INPUT MATERIAL Start Marker

(* ===== verification/Governance.v ===== *)
(** * Instructions of the governance program

    programs/solana-axelar-governance/src/instructions and payload_conversions.rs: the
    configuration, the four commands that arrive as messages, the execution of proposals, and the
    reception of a command from the gateway. [invoke_program], the runtime's call of the target of a
    proposal, is a parameter; it may call back into any program. *)

From stdpp Require Import base gmap list.
From Stdlib Require Import ZArith.
From S2P Require Import Prelude Errors External StdInts StdTypes GatewayState Payload GovernanceState Ledger Gateway Executable.

(** crates/governance-gmp/src/lib.rs; the last variant is the one [sol!] adds. *)
Inductive GovernanceCommand :=
| ScheduleTimeLockProposal
| CancelTimeLockProposal
| ApproveOperatorProposal_
| CancelOperatorApproval
| InvalidCommand.

Record GovernanceCommandPayload := {
  gcp_command : GovernanceCommand;
  gcp_target : bytes;
  gcp_call_data : bytes;
  gcp_native_value : Z;                        (** uint256 *)
  gcp_eta : Z                                  (** uint256 *)
}.

(** [GovernanceCommandPayload::abi_decode(_, true)] *)
Class GovernanceAbi := governance_abi_decode : bytes -> option GovernanceCommandPayload.

(** The call leaves a configuration of the program a configuration at its address: only the program
    itself can write the account, and no instruction of the program closes it. *)
Class RuntimeLaws `{!ProgramIds, !Runtime} : Prop := {
  invoke_keeps_config pid seeds ix infos w u w' k l c :
    invoke_program pid seeds ix infos w = Ok (u, w') ->
    ledger w !! k = Some (mkAccount l governance_ID (DGovernanceConfig c)) ->
    exists l' c', ledger w' !! k = Some (mkAccount l' governance_ID (DGovernanceConfig c'))
}.

Section governance.
Context {keccak : Keccak} {merkle : RsMerkle} {secp : Secp256k1} {bits : BitVec} {bnum : Bnum}
  {pda : SolanaPda} {ids : ProgramIds} {system : SolanaSystem}.
Context {leaf_digest : Digestable VerifierSetLeaf} {message_digest : Digestable Message}
  {message_leaf_digest : Digestable MessageLeaf}.
Context {vecs : BorshVec} {abi : SolAbi}.
Context {accounts_codec : Borsh (list SolanaAccountMetadata)}
  {receiver_codec : Borsh (option SolanaAccountMetadata)} {call_data_codec : Borsh ExecuteProposalCallData}.
Context {gov_abi : GovernanceAbi} {runtime : Runtime}.

(** [seeds = [GovernanceConfig::SEED_PREFIX], bump = governance_config.bump] *)
Definition governance_seeds (k : Pubkey) (c : GovernanceConfig.t) : Instr unit :=
  constraint_seeds GovernanceConfig.pda_seeds (GovernanceConfig.bump c) governance_ID k.

(** ** initialize_config.rs *)

Record GovInitializeConfig := {
  gv_payer : AccountInfo;
  gv_upgrade_authority : AccountInfo;
  gv_program_data : AccountInfo;
  gv_governance_config : AccountInfo;
  gv_system_program : Pubkey
}.

Definition governance_initialize_config (a : GovInitializeConfig) (params : GovernanceConfigInit) : Instr unit :=
  _ ← signer_account (gv_payer a);
  _ ← signer_account (gv_upgrade_authority a);
  program_data ← load ProgramData (key (gv_program_data a));
  _ ← program_account system_program_ID (gv_system_program a);
  b ← init_account GovernanceConfig.t (key (gv_payer a)) (key (gv_governance_config a))
        (8 + GovernanceConfig.INIT_SPACE) GovernanceConfig.pda_seeds;
  _ ← constraint_mut (gv_payer a);
  _ ← constraint_seeds_find [arr_bytes governance_ID] bpf_loader_upgradeable_ID (key (gv_program_data a));
  _ ← require (bool_decide (upgrade_authority_address program_data = Some (key (gv_upgrade_authority a))))
        (EGovernance InvalidUpgradeAuthority);
  _ ← constraint_mut (gv_governance_config a);
  let config := {| GovernanceConfig.bump := b;
                   GovernanceConfig.chain_hash := gci_chain_hash params;
                   GovernanceConfig.address_hash := gci_address_hash params;
                   GovernanceConfig.minimum_proposal_eta_delay := gci_minimum_proposal_eta_delay params;
                   GovernanceConfig.operator := gci_operator params |} in
  _ ← lift (GovernanceConfig.validate_config config);
  store (key (gv_governance_config a)) config.

(** ** update_config.rs *)

Record GovUpdateConfig := { gu_operator : AccountInfo; gu_governance_config : AccountInfo }.

Definition update_config (a : GovUpdateConfig) (params : GovernanceConfigUpdate) : Instr unit :=
  _ ← signer_account (gu_operator a);
  config ← load GovernanceConfig.t (key (gu_governance_config a));
  _ ← constraint_mut (gu_operator a);
  _ ← require (bool_decide (GovernanceConfig.operator config = key (gu_operator a))) (EGovernance NotOperator);
  _ ← constraint_seeds_find GovernanceConfig.pda_seeds governance_ID (key (gu_governance_config a));
  _ ← constraint_mut (gu_governance_config a);
  config ← lift (GovernanceConfig.update config params);
  store (key (gu_governance_config a)) config.

(** ** transfer_operatorship.rs *)

Record GovTransferOperatorship := {
  gt_system_program : Pubkey;
  gt_operator_account : option AccountInfo;
  gt_governance_config : AccountInfo
}.

Definition governance_transfer_operatorship (a : GovTransferOperatorship) (new_operator : array 32) : Instr unit :=
  _ ← program_account system_program_ID (gt_system_program a);
  _ ← optional_signer (gt_operator_account a);
  config ← load GovernanceConfig.t (key (gt_governance_config a));
  _ ← match gt_operator_account a with
      | Some o => require (bool_decide (key o = GovernanceConfig.operator config))
                    (EGovernance GovMissingRequiredSignature)
      | None => mret tt
      end;
  _ ← governance_seeds (key (gt_governance_config a)) config;
  _ ← constraint_mut (gt_governance_config a);
  _ ← require ((if gt_operator_account a is Some _ then true else false) || is_signer (gt_governance_config a))
        (EGovernance GovMissingRequiredSignature);
  let old_operator := GovernanceConfig.operator config in
  _ ← emit (EvGovernance (OperatorshipTransferred (arr_bytes old_operator) (arr_bytes new_operator)));
  store (key (gt_governance_config a))
    {| GovernanceConfig.bump := GovernanceConfig.bump config;
       GovernanceConfig.chain_hash := GovernanceConfig.chain_hash config;
       GovernanceConfig.address_hash := GovernanceConfig.address_hash config;
       GovernanceConfig.minimum_proposal_eta_delay := GovernanceConfig.minimum_proposal_eta_delay config;
       GovernanceConfig.operator := new_operator |}.

(** ** withdraw_tokens.rs *)

Record WithdrawTokens := {
  wt_system_program : Pubkey;
  wt_governance_config : AccountInfo;
  wt_receiver : AccountInfo
}.

Definition withdraw_tokens (a : WithdrawTokens) (amount : Z) : Instr unit :=
  _ ← program_account system_program_ID (wt_system_program a);
  config ← load GovernanceConfig.t (key (wt_governance_config a));
  _ ← governance_seeds (key (wt_governance_config a)) config;
  _ ← constraint_mut (wt_governance_config a);
  _ ← constraint_signer (wt_governance_config a);
  _ ← constraint_mut (wt_receiver a);
  _ ← transfer_lamports_anchor (key (wt_governance_config a)) (key (wt_receiver a)) amount;
  l ← get_lamports (key (wt_governance_config a));
  _ ← require (rent_is_exempt l (GovernanceConfig.INIT_SPACE + 8)) (EProgram PE_InvalidAccountData);
  store (key (wt_governance_config a)) config.

(** ** gmp/schedule_timelock_proposal.rs *)

Record ScheduleTimelockProposal := {
  st_system_program : Pubkey;
  st_governance_config : AccountInfo;
  st_payer : AccountInfo;
  st_proposal_pda : AccountInfo
}.

Definition at_least_default_eta_delay (proposal_time min_eta_delay : Z) : Instr Z :=
  unix_timestamp ← get_clock;
  let now := as_uint 64 unix_timestamp in
  minimum_proposal_eta ← lift (ok_or (checked_add 64 now min_eta_delay) (EGovernance GovArithmeticOverflow));
  if proposal_time <? minimum_proposal_eta then mret minimum_proposal_eta else mret proposal_time.

Definition schedule_timelock_proposal (a : ScheduleTimelockProposal) (proposal_hash : array 32) (eta : Z)
    (native_value target call_data : bytes) : Instr unit :=
  _ ← program_account system_program_ID (st_system_program a);
  config ← load GovernanceConfig.t (key (st_governance_config a));
  _ ← signer_account (st_payer a);
  b ← init_account ExecutableProposal.t (key (st_payer a)) (key (st_proposal_pda a)) (8 + 10)
        (ExecutableProposal.pda_seeds proposal_hash);
  _ ← governance_seeds (key (st_governance_config a)) config;
  _ ← constraint_signer (st_governance_config a);
  _ ← constraint_mut (st_payer a);
  _ ← constraint_mut (st_proposal_pda a);
  managed ← lift (OperatorProposal.find_pda proposal_hash);
  final_eta ← at_least_default_eta_delay eta (GovernanceConfig.minimum_proposal_eta_delay config);
  _ ← store (key (st_proposal_pda a))
    {| ExecutableProposal.eta := final_eta; ExecutableProposal.bump := b;
       ExecutableProposal.managed_bump := managed.2 |};
  emit (EvGovernance (ProposalScheduled proposal_hash target call_data native_value final_eta)).

(** ** gmp/cancel_timelock_proposal.rs *)

Record CancelTimelockProposal := {
  ct_governance_config : AccountInfo;
  ct_proposal_pda : AccountInfo
}.

Definition cancel_timelock_proposal (a : CancelTimelockProposal) (proposal_hash : array 32) (eta : Z)
    (native_value target call_data : bytes) : Instr unit :=
  config ← load GovernanceConfig.t (key (ct_governance_config a));
  proposal ← load ExecutableProposal.t (key (ct_proposal_pda a));
  _ ← governance_seeds (key (ct_governance_config a)) config;
  _ ← constraint_mut (ct_governance_config a);
  _ ← constraint_signer (ct_governance_config a);
  _ ← constraint_seeds (ExecutableProposal.pda_seeds proposal_hash) (ExecutableProposal.bump proposal)
        governance_ID (key (ct_proposal_pda a));
  _ ← constraint_mut (ct_proposal_pda a);
  _ ← require (eta =? ExecutableProposal.eta proposal) (EGovernance GovInvalidArgument);
  _ ← emit (EvGovernance (ProposalCancelled proposal_hash target call_data native_value eta));
  _ ← store (key (ct_governance_config a)) config;
  close_account (key (ct_proposal_pda a)) (key (ct_governance_config a)).

(** ** gmp/approve_operator_proposal.rs *)

Record ApproveOperatorProposal := {
  ap_system_program : Pubkey;
  ap_payer : AccountInfo;
  ap_governance_config : AccountInfo;
  ap_proposal_pda : AccountInfo;
  ap_operator_proposal_pda : AccountInfo
}.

INPUT MATERIAL End Marker

• **EXERCISE**
Would you please copy all lines in the data that contain the word "GovMissingRequiredSignature"?

• **TASK RESULT**
                    (EGovernance GovMissingRequiredSignature)
        (EGovernance GovMissingRequiredSignature);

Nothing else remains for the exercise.